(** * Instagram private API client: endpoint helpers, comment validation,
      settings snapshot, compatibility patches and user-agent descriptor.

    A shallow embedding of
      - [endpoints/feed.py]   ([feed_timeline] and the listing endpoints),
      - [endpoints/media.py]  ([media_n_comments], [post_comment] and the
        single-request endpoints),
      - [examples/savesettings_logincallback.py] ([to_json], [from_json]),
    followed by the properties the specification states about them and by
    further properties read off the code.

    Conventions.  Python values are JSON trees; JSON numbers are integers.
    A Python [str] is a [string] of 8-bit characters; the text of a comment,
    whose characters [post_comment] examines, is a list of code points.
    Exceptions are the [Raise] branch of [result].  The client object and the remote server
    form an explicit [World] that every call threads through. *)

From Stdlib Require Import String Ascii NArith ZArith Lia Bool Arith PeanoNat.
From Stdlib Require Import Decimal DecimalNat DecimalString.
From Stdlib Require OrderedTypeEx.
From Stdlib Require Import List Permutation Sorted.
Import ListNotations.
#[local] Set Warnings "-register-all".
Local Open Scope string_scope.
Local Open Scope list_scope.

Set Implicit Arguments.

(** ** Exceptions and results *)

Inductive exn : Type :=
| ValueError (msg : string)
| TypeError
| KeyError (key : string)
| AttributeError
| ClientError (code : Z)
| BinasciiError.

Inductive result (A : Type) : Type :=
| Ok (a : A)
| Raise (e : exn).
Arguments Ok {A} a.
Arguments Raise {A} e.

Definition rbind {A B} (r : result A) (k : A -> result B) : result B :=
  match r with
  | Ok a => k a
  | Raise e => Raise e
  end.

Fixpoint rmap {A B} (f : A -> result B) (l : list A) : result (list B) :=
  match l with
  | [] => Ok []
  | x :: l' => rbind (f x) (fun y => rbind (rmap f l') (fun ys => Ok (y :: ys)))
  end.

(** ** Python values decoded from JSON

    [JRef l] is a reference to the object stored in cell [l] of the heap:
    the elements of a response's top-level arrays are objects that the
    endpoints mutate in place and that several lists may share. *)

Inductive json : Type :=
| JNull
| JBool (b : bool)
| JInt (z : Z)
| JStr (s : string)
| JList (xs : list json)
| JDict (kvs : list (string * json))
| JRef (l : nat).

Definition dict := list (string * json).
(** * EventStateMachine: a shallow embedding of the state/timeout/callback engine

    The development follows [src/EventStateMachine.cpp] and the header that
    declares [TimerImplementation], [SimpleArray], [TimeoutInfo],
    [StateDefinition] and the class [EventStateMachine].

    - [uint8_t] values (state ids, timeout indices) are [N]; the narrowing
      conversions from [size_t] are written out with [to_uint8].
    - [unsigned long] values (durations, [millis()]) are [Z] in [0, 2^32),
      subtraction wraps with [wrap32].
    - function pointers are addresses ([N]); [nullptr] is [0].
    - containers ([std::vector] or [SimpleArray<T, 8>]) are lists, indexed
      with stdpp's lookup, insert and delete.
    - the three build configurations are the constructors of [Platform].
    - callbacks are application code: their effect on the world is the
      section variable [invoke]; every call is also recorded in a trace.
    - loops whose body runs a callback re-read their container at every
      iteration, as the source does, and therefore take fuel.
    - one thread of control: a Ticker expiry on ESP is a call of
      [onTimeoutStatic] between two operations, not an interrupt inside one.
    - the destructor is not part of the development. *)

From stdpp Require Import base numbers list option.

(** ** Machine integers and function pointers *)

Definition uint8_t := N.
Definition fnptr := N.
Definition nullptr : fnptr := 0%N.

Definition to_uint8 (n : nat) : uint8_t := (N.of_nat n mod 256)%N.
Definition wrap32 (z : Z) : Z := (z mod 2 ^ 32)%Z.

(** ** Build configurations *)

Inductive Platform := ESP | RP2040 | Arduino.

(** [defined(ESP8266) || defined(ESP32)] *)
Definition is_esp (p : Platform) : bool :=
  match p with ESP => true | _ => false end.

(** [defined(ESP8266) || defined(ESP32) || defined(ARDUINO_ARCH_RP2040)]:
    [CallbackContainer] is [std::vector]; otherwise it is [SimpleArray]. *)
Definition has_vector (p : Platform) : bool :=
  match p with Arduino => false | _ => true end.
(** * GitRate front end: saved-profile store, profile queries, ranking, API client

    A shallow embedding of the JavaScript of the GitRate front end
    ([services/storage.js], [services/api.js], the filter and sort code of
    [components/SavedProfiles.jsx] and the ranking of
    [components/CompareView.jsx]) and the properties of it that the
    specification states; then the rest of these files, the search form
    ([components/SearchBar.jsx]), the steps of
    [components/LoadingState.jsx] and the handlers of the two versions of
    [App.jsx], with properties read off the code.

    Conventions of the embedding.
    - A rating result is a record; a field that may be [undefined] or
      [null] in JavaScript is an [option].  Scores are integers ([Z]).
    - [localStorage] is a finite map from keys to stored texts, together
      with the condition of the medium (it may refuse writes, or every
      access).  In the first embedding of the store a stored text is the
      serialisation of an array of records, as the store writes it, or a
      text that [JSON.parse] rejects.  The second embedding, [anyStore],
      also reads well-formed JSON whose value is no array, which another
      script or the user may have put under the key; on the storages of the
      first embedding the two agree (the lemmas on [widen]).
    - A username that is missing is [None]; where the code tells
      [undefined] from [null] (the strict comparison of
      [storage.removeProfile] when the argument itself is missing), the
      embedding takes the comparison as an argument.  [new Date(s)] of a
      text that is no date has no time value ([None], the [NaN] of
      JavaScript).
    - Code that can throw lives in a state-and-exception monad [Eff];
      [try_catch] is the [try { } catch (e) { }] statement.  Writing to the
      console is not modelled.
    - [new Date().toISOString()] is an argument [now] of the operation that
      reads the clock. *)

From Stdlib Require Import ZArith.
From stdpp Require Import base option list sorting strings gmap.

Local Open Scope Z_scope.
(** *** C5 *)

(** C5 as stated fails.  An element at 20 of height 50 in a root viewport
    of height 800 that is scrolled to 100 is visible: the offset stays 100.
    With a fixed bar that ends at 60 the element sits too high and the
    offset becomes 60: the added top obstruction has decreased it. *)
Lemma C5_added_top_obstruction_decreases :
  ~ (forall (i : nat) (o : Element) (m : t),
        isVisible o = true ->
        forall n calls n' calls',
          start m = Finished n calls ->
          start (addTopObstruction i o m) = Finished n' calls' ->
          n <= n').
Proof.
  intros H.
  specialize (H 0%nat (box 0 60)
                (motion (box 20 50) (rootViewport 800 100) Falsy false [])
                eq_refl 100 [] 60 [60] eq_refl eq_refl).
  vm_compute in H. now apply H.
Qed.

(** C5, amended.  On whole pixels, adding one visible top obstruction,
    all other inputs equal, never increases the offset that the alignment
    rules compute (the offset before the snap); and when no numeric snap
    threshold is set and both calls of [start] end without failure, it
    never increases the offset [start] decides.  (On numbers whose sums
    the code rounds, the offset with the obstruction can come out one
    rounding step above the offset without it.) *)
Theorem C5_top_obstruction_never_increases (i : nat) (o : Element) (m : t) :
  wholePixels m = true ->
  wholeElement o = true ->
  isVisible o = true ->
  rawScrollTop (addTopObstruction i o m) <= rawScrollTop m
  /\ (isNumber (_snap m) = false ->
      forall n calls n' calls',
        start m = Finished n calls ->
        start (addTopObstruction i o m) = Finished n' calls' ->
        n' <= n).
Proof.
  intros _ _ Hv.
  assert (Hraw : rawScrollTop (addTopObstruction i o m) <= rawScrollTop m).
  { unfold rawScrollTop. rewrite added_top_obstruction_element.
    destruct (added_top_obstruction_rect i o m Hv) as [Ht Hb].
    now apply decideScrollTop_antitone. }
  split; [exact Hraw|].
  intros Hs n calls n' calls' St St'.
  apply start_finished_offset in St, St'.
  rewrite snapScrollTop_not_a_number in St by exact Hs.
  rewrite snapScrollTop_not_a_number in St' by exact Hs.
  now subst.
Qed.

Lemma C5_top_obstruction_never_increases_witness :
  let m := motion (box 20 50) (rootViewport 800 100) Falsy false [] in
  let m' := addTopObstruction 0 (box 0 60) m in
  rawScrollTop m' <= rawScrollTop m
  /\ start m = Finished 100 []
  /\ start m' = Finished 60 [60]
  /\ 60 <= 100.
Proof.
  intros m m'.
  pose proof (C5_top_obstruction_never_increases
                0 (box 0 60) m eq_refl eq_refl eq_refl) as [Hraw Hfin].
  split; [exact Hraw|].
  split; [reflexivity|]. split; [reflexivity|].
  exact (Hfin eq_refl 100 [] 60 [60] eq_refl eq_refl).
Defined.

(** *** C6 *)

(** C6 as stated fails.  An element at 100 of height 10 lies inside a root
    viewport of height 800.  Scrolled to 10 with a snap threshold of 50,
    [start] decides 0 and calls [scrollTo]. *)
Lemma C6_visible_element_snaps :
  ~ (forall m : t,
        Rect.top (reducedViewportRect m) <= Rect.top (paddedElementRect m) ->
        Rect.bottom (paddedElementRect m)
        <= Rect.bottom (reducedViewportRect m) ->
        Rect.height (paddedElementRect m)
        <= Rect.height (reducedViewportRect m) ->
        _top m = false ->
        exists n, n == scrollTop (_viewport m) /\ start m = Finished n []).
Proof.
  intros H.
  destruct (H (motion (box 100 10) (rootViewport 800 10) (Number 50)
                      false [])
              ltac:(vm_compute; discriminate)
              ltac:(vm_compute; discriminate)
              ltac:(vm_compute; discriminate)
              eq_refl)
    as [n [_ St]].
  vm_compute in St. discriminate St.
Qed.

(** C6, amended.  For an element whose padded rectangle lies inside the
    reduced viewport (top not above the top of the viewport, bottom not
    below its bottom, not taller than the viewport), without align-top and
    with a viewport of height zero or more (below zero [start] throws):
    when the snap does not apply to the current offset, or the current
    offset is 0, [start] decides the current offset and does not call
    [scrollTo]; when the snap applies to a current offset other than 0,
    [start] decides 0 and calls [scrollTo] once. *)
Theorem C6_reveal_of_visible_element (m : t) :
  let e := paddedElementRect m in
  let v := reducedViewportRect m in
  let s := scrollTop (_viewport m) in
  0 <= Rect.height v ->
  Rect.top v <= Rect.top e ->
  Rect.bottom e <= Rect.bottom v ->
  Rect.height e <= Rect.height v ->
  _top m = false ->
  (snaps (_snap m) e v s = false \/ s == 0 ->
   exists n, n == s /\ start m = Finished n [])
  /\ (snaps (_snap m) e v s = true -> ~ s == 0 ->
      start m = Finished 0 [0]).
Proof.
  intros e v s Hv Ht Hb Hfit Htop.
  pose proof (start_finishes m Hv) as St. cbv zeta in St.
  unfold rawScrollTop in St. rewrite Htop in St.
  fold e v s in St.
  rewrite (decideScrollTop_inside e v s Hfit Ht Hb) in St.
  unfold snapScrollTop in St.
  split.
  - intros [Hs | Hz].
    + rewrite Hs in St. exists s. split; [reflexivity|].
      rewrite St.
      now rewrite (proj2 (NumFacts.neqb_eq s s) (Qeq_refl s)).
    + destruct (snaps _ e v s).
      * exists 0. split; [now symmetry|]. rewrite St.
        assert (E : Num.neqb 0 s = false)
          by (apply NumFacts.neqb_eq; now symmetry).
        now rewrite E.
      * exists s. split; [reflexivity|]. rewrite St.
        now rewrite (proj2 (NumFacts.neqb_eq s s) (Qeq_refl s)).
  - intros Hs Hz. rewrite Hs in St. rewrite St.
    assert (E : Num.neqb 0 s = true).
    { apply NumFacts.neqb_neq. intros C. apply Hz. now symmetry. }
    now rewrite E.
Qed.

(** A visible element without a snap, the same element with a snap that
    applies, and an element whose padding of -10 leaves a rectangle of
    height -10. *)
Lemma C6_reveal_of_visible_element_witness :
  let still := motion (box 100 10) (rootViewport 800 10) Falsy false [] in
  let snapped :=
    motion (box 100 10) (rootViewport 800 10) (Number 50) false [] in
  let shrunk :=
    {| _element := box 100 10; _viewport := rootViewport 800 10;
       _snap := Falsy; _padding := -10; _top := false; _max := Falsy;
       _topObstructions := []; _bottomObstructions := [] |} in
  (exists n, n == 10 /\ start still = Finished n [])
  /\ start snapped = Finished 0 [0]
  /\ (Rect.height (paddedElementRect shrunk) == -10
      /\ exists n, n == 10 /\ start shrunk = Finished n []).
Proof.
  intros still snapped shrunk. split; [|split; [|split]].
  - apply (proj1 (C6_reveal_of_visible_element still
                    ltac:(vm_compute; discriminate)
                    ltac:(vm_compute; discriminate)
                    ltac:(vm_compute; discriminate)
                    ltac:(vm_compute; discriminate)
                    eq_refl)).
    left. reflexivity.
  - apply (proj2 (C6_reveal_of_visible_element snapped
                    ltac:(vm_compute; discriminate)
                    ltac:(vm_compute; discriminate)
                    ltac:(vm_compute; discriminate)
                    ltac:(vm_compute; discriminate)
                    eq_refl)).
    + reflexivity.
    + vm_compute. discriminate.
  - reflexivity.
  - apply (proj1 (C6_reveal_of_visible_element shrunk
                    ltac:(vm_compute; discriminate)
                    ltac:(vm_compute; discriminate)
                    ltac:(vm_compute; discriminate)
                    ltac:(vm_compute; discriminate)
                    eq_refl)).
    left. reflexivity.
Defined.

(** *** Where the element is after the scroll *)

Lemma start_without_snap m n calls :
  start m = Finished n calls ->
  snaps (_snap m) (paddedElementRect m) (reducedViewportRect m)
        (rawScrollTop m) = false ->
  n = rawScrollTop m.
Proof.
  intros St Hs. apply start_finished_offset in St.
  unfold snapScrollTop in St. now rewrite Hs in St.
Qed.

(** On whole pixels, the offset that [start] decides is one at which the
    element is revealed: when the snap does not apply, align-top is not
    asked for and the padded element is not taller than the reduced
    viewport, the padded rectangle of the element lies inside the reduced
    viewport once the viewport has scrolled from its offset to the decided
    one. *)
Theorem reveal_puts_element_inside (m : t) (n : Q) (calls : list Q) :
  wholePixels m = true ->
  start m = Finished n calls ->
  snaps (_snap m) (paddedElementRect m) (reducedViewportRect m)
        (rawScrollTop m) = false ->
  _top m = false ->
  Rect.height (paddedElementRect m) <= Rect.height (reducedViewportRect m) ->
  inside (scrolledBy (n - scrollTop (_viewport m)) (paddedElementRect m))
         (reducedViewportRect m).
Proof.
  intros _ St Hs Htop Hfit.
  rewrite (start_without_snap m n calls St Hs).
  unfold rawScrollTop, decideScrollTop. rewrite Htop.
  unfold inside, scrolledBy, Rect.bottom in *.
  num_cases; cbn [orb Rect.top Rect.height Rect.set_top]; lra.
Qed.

» **WHAT IS NEEDED**
In the entries above, the lines from the one bearing "St. exists s. split; [reflexivity|]." up to and including the one bearing "height -10. *)" should be transcribed exactly; no other line is wanted.

» **EXPECTED OUTPUT**
    + rewrite Hs in St. exists s. split; [reflexivity|].
      rewrite St.
      now rewrite (proj2 (NumFacts.neqb_eq s s) (Qeq_refl s)).
    + destruct (snaps _ e v s).
      * exists 0. split; [now symmetry|]. rewrite St.
        assert (E : Num.neqb 0 s = false)
          by (apply NumFacts.neqb_eq; now symmetry).
        now rewrite E.
      * exists s. split; [reflexivity|]. rewrite St.
        now rewrite (proj2 (NumFacts.neqb_eq s s) (Qeq_refl s)).
  - intros Hs Hz. rewrite Hs in St. rewrite St.
    assert (E : Num.neqb 0 s = true).
    { apply NumFacts.neqb_neq. intros C. apply Hz. now symmetry. }
    now rewrite E.
Qed.

(** A visible element without a snap, the same element with a snap that
    applies, and an element whose padding of -10 leaves a rectangle of
    height -10. *)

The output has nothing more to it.